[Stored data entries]
(** The end of the string. *)
Lemma validate_end_ok fuel vt pre cur count :
  exists b, validate_loop (S fuel) ((pre ++ cur) ++ [] ++ [0]) vt
              (Z.of_nat (length (pre ++ cur))) (Z.of_nat (length pre)) count = Ret b
    /\ (b = true <-> rest_valid vt count (levels_from cur [])).
Proof.
  cbn [validate_loop].
  rewrite app_nil_l, (char_at_app (pre ++ cur) 0 [] (Z.of_nat (length (pre ++ cur)))) by done. cbn [mbind outcome_bind]. simpl orb. cbv iota.
  rewrite prev_char. cbn [mbind outcome_bind].
  unfold levels_from. simpl. rewrite app_nil_r. unfold rest_valid. simpl length.
  destruct vt; vt_compute; cbv iota; rewrite ?card_cases by done.
  - case_bool_decide as Hp; [subst; eexists; split; [done|]; split; [done|intros (_ & [[? _] _]%Forall_cons); done]|].
    case_bool_decide as Hh; simpl; [subst; eexists; split; [done|]; split; [done|intros (_ & [[_ ?] _]%Forall_cons); done]|].
    destruct (Z.gtb_spec (count + 1) iettMAX_TOPIC_DEPTH) as [Hd|Hd]; unfold iettMAX_TOPIC_DEPTH in Hd;
      eexists; (split; [done|]); (split; [|try lia]); try done.
    intros _. split; [lia|]. by constructor.
  - assert (Hz : forall x : Z, 0 <> x -> (match cur with [_] => 0 | _ => 0 end =? x) = false)
      by (intros; destruct cur as [|? []]; by apply Z.eqb_neq).
    rewrite !Hz by done. simpl. destruct (Z.gtb_spec (count + 1) iettMAX_TOPIC_DEPTH) as [Hd|Hd];
      unfold iettMAX_TOPIC_DEPTH in Hd; eexists; (split; [done|]); (split; [|try lia]); done.
  - case_bool_decide as Hp.
    { subst. eexists. split; [done|]. split; [done|]. by intros (_ & [|? [|? ?]] & ? & _); simplify_eq/=. }
    case_bool_decide as Hh; simpl.
    + subst cur. destruct (Z.gtb_spec (count + 1) iettMAX_TOPIC_DEPTH) as [Hd|Hd]; unfold iettMAX_TOPIC_DEPTH in Hd;
        [eexists; split; [done|]; split; [done|lia]|].
      rewrite length_app. simpl length. rewrite (proj2 (Z.eqb_eq (Z.of_nat (length pre + 1)) (Z.of_nat (length pre) + 1))) by lia.
      simpl. rewrite <- app_assoc. simpl. rewrite char_at_app by done. eexists. split; [done|]. split; [|done].
      intros _. split; [lia|]. by exists [].
    + assert (Hno : ~ exists front, [cur] = front ++ [[HASH]] /\ Forall no_card front)
        by (intros ([|? [|? ?]] & ? & _); simplify_eq/=).
      destruct (Z.gtb_spec (count + 1) iettMAX_TOPIC_DEPTH) as [Hd|Hd];
        [eexists; split; [done|]; split; [done|tauto]|].
      destruct (Z.eqb_spec (Z.of_nat (length (pre ++ cur))) (Z.of_nat (length pre) + 1)) as [El|El]; simpl;
        [|eexists; split; [done|]; split; [done|tauto]].
      destruct cur as [|x [|y cur]]; rewrite length_app in El; simpl in El; try lia.
      rewrite <- app_assoc. simpl. rewrite char_at_app by done. eexists. split; [done|]. split; [|tauto].
      intros Ex%Z.eqb_eq. congruence.
Qed.
Definition realloc_results (arr : option (array slot)) (size : Z) : array slot :=
  let old := default [] arr in
  take (Z.to_nat size) old ++ replicate (Z.to_nat size - length old) None.

Definition res_write (arr : option (array slot)) (i : Z) (s : slot) : outcome (array slot) :=
  match arr with Some a => array_write a i s | None => Crash end.

Definition is_active (node : iettSubsNode_t) : bool := negb (activeCount node =? 0) || statsActive node.

Section Match.
Context (mem : nat -> bool).

(** Appending one node. *)
Definition append_result (n : nat) (res : results) (a : nat) : outcome (Z * results * nat) :=
  if r_nodeCount res =? r_maxNodes res then
    let newMax := r_maxNodes res + iettFIND_SUBSCRIBER_RESULTS_INCREMENT in
    if mem n then
      arr ← array_write (realloc_results (r_array res) newMax) (r_nodeCount res) (SNode a);
      Ret (OK, mk_results (Some arr) newMax (r_nodeCount res + 1), S n)
    else Ret (ISMRC_AllocateError, res, S n)
  else
    arr ← res_write (r_array res) (r_nodeCount res) (SNode a);
    Ret (OK, mk_results (Some arr) (r_maxNodes res) (r_nodeCount res + 1), n).

Fixpoint add_active_loop (fuel : nat) (n : nat) (h : heap) (entryNodeType : Z) (node : option nat)
    (res : results) : outcome (Z * results * nat) :=
  match node with
  | None => Ret (OK, res, n)
  | Some a =>
      match fuel with
      | O => Hang
      | S fuel =>
          nd ← node_at h a;
          '(rc, res, n) ← (if is_active nd then append_result n res a else Ret (OK, res, n));
          if negb (rc =? OK) then Ret (rc, res, n) else
          add_active_loop fuel n h entryNodeType
            (if entryNodeType =? iettNODE_FLAG_MULTICARD then None else multicardChild nd) res
      end
  end.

## TASK BRIEF
An exact copy of every line above is what this asks for.

## ANSWER BOX
(** The end of the string. *)
Lemma validate_end_ok fuel vt pre cur count :
  exists b, validate_loop (S fuel) ((pre ++ cur) ++ [] ++ [0]) vt
              (Z.of_nat (length (pre ++ cur))) (Z.of_nat (length pre)) count = Ret b
    /\ (b = true <-> rest_valid vt count (levels_from cur [])).
Proof.
  cbn [validate_loop].
  rewrite app_nil_l, (char_at_app (pre ++ cur) 0 [] (Z.of_nat (length (pre ++ cur)))) by done. cbn [mbind outcome_bind]. simpl orb. cbv iota.
  rewrite prev_char. cbn [mbind outcome_bind].
  unfold levels_from. simpl. rewrite app_nil_r. unfold rest_valid. simpl length.
  destruct vt; vt_compute; cbv iota; rewrite ?card_cases by done.
  - case_bool_decide as Hp; [subst; eexists; split; [done|]; split; [done|intros (_ & [[? _] _]%Forall_cons); done]|].
    case_bool_decide as Hh; simpl; [subst; eexists; split; [done|]; split; [done|intros (_ & [[_ ?] _]%Forall_cons); done]|].
    destruct (Z.gtb_spec (count + 1) iettMAX_TOPIC_DEPTH) as [Hd|Hd]; unfold iettMAX_TOPIC_DEPTH in Hd;
      eexists; (split; [done|]); (split; [|try lia]); try done.
    intros _. split; [lia|]. by constructor.
  - assert (Hz : forall x : Z, 0 <> x -> (match cur with [_] => 0 | _ => 0 end =? x) = false)
      by (intros; destruct cur as [|? []]; by apply Z.eqb_neq).
    rewrite !Hz by done. simpl. destruct (Z.gtb_spec (count + 1) iettMAX_TOPIC_DEPTH) as [Hd|Hd];
      unfold iettMAX_TOPIC_DEPTH in Hd; eexists; (split; [done|]); (split; [|try lia]); done.
  - case_bool_decide as Hp.
    { subst. eexists. split; [done|]. split; [done|]. by intros (_ & [|? [|? ?]] & ? & _); simplify_eq/=. }
    case_bool_decide as Hh; simpl.
    + subst cur. destruct (Z.gtb_spec (count + 1) iettMAX_TOPIC_DEPTH) as [Hd|Hd]; unfold iettMAX_TOPIC_DEPTH in Hd;
        [eexists; split; [done|]; split; [done|lia]|].
      rewrite length_app. simpl length. rewrite (proj2 (Z.eqb_eq (Z.of_nat (length pre + 1)) (Z.of_nat (length pre) + 1))) by lia.
      simpl. rewrite <- app_assoc. simpl. rewrite char_at_app by done. eexists. split; [done|]. split; [|done].
      intros _. split; [lia|]. by exists [].
    + assert (Hno : ~ exists front, [cur] = front ++ [[HASH]] /\ Forall no_card front)
        by (intros ([|? [|? ?]] & ? & _); simplify_eq/=).
      destruct (Z.gtb_spec (count + 1) iettMAX_TOPIC_DEPTH) as [Hd|Hd];
        [eexists; split; [done|]; split; [done|tauto]|].
      destruct (Z.eqb_spec (Z.of_nat (length (pre ++ cur))) (Z.of_nat (length pre) + 1)) as [El|El]; simpl;
        [|eexists; split; [done|]; split; [done|tauto]].
      destruct cur as [|x [|y cur]]; rewrite length_app in El; simpl in El; try lia.
      rewrite <- app_assoc. simpl. rewrite char_at_app by done. eexists. split; [done|]. split; [|tauto].
      intros Ex%Z.eqb_eq. congruence.
Qed.
Definition realloc_results (arr : option (array slot)) (size : Z) : array slot :=
  let old := default [] arr in
  take (Z.to_nat size) old ++ replicate (Z.to_nat size - length old) None.

Definition res_write (arr : option (array slot)) (i : Z) (s : slot) : outcome (array slot) :=
  match arr with Some a => array_write a i s | None => Crash end.

Definition is_active (node : iettSubsNode_t) : bool := negb (activeCount node =? 0) || statsActive node.

Section Match.
Context (mem : nat -> bool).

(** Appending one node. *)
Definition append_result (n : nat) (res : results) (a : nat) : outcome (Z * results * nat) :=
  if r_nodeCount res =? r_maxNodes res then
    let newMax := r_maxNodes res + iettFIND_SUBSCRIBER_RESULTS_INCREMENT in
    if mem n then
      arr ← array_write (realloc_results (r_array res) newMax) (r_nodeCount res) (SNode a);
      Ret (OK, mk_results (Some arr) newMax (r_nodeCount res + 1), S n)
    else Ret (ISMRC_AllocateError, res, S n)
  else
    arr ← res_write (r_array res) (r_nodeCount res) (SNode a);
    Ret (OK, mk_results (Some arr) (r_maxNodes res) (r_nodeCount res + 1), n).

Fixpoint add_active_loop (fuel : nat) (n : nat) (h : heap) (entryNodeType : Z) (node : option nat)
    (res : results) : outcome (Z * results * nat) :=
  match node with
  | None => Ret (OK, res, n)
  | Some a =>
      match fuel with
      | O => Hang
      | S fuel =>
          nd ← node_at h a;
          '(rc, res, n) ← (if is_active nd then append_result n res a else Ret (OK, res, n));
          if negb (rc =? OK) then Ret (rc, res, n) else
          add_active_loop fuel n h entryNodeType
            (if entryNodeType =? iettNODE_FLAG_MULTICARD then None else multicardChild nd) res
      end
  end.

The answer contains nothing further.